▶ _Dataset entries_:
(** * newrelic-mcp: the NerdGraph client, region routing and the REST list core

  A shallow embedding of [src/client/newrelic-client.ts], of the session
  factory of the HTTP server, of the test helper [region-helpers.ts], and of
  the REST list adapters, followed by the properties the specification
  states about them.

  Conventions.
  - JavaScript strings are [string]; only the ASCII letters change case
    under [toUpperCase]/[toLowerCase]. The region token is compared with
    "EU" after upper-casing, and no character outside ASCII upper-cases to
    "E" or to "U", so that comparison is exact.
  - JavaScript numbers that the embedded code touches are integers ([Z]).
  - [process.env], HTTP headers and [links] are finite maps ([gmap]).
  - Effects (the requests that leave the process, exceptions) are threaded
    through a state-and-exception monad [Eff]. *)

From Stdlib Require Import ZArith Ascii String DecimalString.
From stdpp Require Import base option list gmap strings.

Local Open Scope string_scope.
Local Open Scope list_scope.
#[local] Set Warnings "-register-all".

(* ===================================================================== *)
(** * JavaScript primitives used by the sources                          *)
(* ===================================================================== *)

Module Js.

(** ** Strings *)

Definition is_lower (c : ascii) : bool :=
  let n := N_of_ascii c in ((97 <=? n) && (n <=? 122))%N.

Definition is_upper (c : ascii) : bool :=
  let n := N_of_ascii c in ((65 <=? n) && (n <=? 90))%N.

Definition char_toUpperCase (c : ascii) : ascii :=
  if is_lower c then ascii_of_N (N_of_ascii c - 32) else c.

Definition char_toLowerCase (c : ascii) : ascii :=
  if is_upper c then ascii_of_N (N_of_ascii c + 32) else c.

Fixpoint map_chars (f : ascii -> ascii) (s : string) : string :=
  match s with
  | EmptyString => EmptyString
  | String c s' => String (f c) (map_chars f s')
  end.

(** [String.prototype.toUpperCase] / [toLowerCase], as the case mapping of
    the ASCII letters. On a string of ASCII characters this is what
    JavaScript computes; a character outside ASCII is left as it is, where
    JavaScript may map it. Statements below rely on these functions only
    for ASCII strings, or through comparisons that no character outside
    ASCII can affect (the result being "EU", containing "timeseries"). *)
Definition toUpperCase : string -> string := map_chars char_toUpperCase.
Definition toLowerCase : string -> string := map_chars char_toLowerCase.

(** [hay.includes(needle)]. *)
Fixpoint includes (hay needle : string) : bool :=
  String.prefix needle hay
  || match hay with
     | EmptyString => false
     | String _ hay' => includes hay' needle
     end.

(** [hay.replace(/c/g, by)] for a one-character pattern. *)
Fixpoint replace_all (c : ascii) (by_ : string) (hay : string) : string :=
  match hay with
  | EmptyString => EmptyString
  | String d hay' =>
      if Ascii.eqb c d then by_ +:+ replace_all c by_ hay'
      else String d (replace_all c by_ hay')
  end.

Definition is_digit (c : ascii) : bool :=
  let n := N_of_ascii c in ((48 <=? n) && (n <=? 57))%N.

Fixpoint all_chars (p : ascii -> bool) (s : string) : bool :=
  match s with
  | EmptyString => true
  | String c s' => p c && all_chars p s'
  end.

(** [/^\d+$/.test(s)]: one or more decimal digits and nothing else. *)
Definition test_digits (s : string) : bool :=
  match s with
  | EmptyString => false
  | _ => all_chars is_digit s
  end.

(** Truthiness of a string: every string but the empty one. *)
Definition truthy_string (s : string) : bool :=
  match s with EmptyString => false | _ => true end.

(** Truthiness of a possibly [undefined] string. *)
Definition truthy_opt (o : option string) : bool :=
  match o with Some s => truthy_string s | None => false end.

(** [o === s] for a possibly [undefined] string [o]. *)
Definition strict_eq_opt (o : option string) (s : string) : bool :=
  match o with Some t => String.eqb t s | None => false end.

(** [a || b] on possibly [undefined] strings. *)
Definition or_else (a b : option string) : option string :=
  if truthy_opt a then a else b.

▶ _Task_: From the records above, reproduce exactly the lines from the one with "(** * JavaScript" to the one with "Definition is_upper (c", both included, and no others.

▶ _Exercise response_:
(** * JavaScript primitives used by the sources                          *)
(* ===================================================================== *)

Module Js.

(** ** Strings *)

Definition is_lower (c : ascii) : bool :=
  let n := N_of_ascii c in ((97 <=? n) && (n <=? 122))%N.

Definition is_upper (c : ascii) : bool :=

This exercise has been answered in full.